**Exercise description**
Copy each line from the entries that the word "assert" appears in.

**Information provided**

(** *** The end of a reference *)

Definition shut (k : nat) : list ascii := repeat ")"%char k.
Lemma scan_step n c p T stack : plain c = true ->
  scan_loop (S n) (c :: p) T None stack =
  if (length stack =? 0) && memb c T then (0, Some c)
  else
    let stack' :=
      if c =c "(" then if length stack <? NS_CSS_SCAN_DEPTH then ")"%char :: stack else stack
      else match stack with d :: rest => if c =c d then rest else stack | [] => [] end in
    let '(k, t) := scan_loop n p T None stack' in (S k, t).
Proof.
  intros P. destruct (plain_facts c P) as (P1 & P2 & P3 & P4 & P5). unfold quote_char in P3. cbn [scan_loop].
  rewrite P1, P2, P3, P4, P5, orb_false_r. cbn [andb]. destruct (_ && _); [done|]. change (drop 1 (c :: p)) with p.
  destruct (c =c "("); [done|]. by destruct stack.
Qed.

(** Scanning past characters that change nothing. *)
Definition inert (c : ascii) : bool := plain c && negb (c =c "(") && negb (c =c ")").
Lemma scan_inert T s : forall m r k, allb inert s = true -> (k = 0 -> allb (fun c => negb (memb c T)) s = true) ->
  scan_loop (length s + m) (s ++ r) T None (shut k) = (let '(j, x) := scan_loop m r T None (shut k) in (length s + j, x)).
Proof.
  induction s as [|c s IH]; intros m r k A F; cbn [length Nat.add app]; [by destruct (scan_loop _ _ _ _ _)|].
  cbn [allb] in A. apply andb_prop in A as [A As]. apply andb_prop in A as [A A2]. apply andb_prop in A as [P A1].
  apply negb_true_iff in A1, A2. rewrite scan_step by done. rewrite A1.
  assert ((length (shut k) =? 0) && memb c T = false) as ->.
  { destruct k; [|done]. specialize (F eq_refl). cbn in F. apply andb_prop in F as [F _]. by apply negb_true_iff in F. }
  assert (match shut k with d :: rest => if c =c d then rest else shut k | [] => [] end = shut k) as -> by (destruct k; cbn; by rewrite ?A2).
  cbv zeta. rewrite IH; [by destruct (scan_loop _ _ _ _ _)|done|]. intros Hk. specialize (F Hk). cbn in F. by apply andb_prop in F as [_ F].
Qed.
Lemma ident_inert s : allb is_ident s = true -> allb inert s = true /\ allb (fun c => negb (memb c ($","))) s = true /\ css_trim_dup_range s = s.
Proof.
  intros A.
  assert (forall c, is_ident c = true -> inert c = true /\ negb (memb c ($",")) = true /\ is_ws c = false) as F.
  { intros c. assert (implb (is_ident c) (inert c && negb (memb c ($",")) && negb (is_ws c)) = true) as B by by_bytes c.
    intros I. rewrite I in B. cbn [implb] in B. rewrite !andb_true_iff, (negb_true_iff (is_ws c)) in B. tauto. }
  split; [eapply allb_impl, A; intros c ?; by apply F|]. split; [eapply allb_impl, A; intros c ?; by apply F|].
  assert (forall s, allb is_ident s = true -> drop_while is_ws s = s) as D.
  { intros [|c l]; [done|]. cbn. intros [I _]%andb_prop. by destruct (F c I) as (_ & _ & ->). }
  unfold css_trim_dup_range. rewrite (D s A), D, rev_involutive; [done|]. rewrite allb_forall in *. by apply Forall_rev.
Qed.
Lemma ws_inert s : allb is_ws s = true -> allb inert s = true.
Proof.
  apply allb_impl. intros c. assert (implb (is_ws c) (inert c) = true) as B by by_bytes c. intros H. by rewrite H in B.
Qed.

Lemma wf_ref prev nm r : wf prev (Ref nm r) = true -> boundary prev = true /\ allb is_ident nm = true /\ wf None r = true.
Proof. cbn [wf]. intros [[? ?]%andb_prop ?]%andb_prop. done. Qed.
Lemma wf_or prev nm pre f r : wf prev (RefOr nm pre f r) = true ->
  boundary prev = true /\ allb is_ident nm = true /\ allb is_ws pre = true /\ css_trim_dup_range (print f) = print f /\
  balanced 0 0 f = true /\ wf None f = true /\ wf None r = true.
Proof.
  cbn [wf]. intros [[[[[[? ?]%andb_prop ?]%andb_prop E]%andb_prop ?]%andb_prop ?]%andb_prop ?]%andb_prop.
  apply bool_decide_eq_true in E. done.
Qed.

**Output of the task**
  assert ((length (shut k) =? 0) && memb c T = false) as ->.
  assert (match shut k with d :: rest => if c =c d then rest else shut k | [] => [] end = shut k) as -> by (destruct k; cbn; by rewrite ?A2).
  assert (forall c, is_ident c = true -> inert c = true /\ negb (memb c ($",")) = true /\ is_ws c = false) as F.
  { intros c. assert (implb (is_ident c) (inert c && negb (memb c ($",")) && negb (is_ws c)) = true) as B by by_bytes c.
  assert (forall s, allb is_ident s = true -> drop_while is_ws s = s) as D.
  apply allb_impl. intros c. assert (implb (is_ws c) (inert c) = true) as B by by_bytes c. intros H. by rewrite H in B.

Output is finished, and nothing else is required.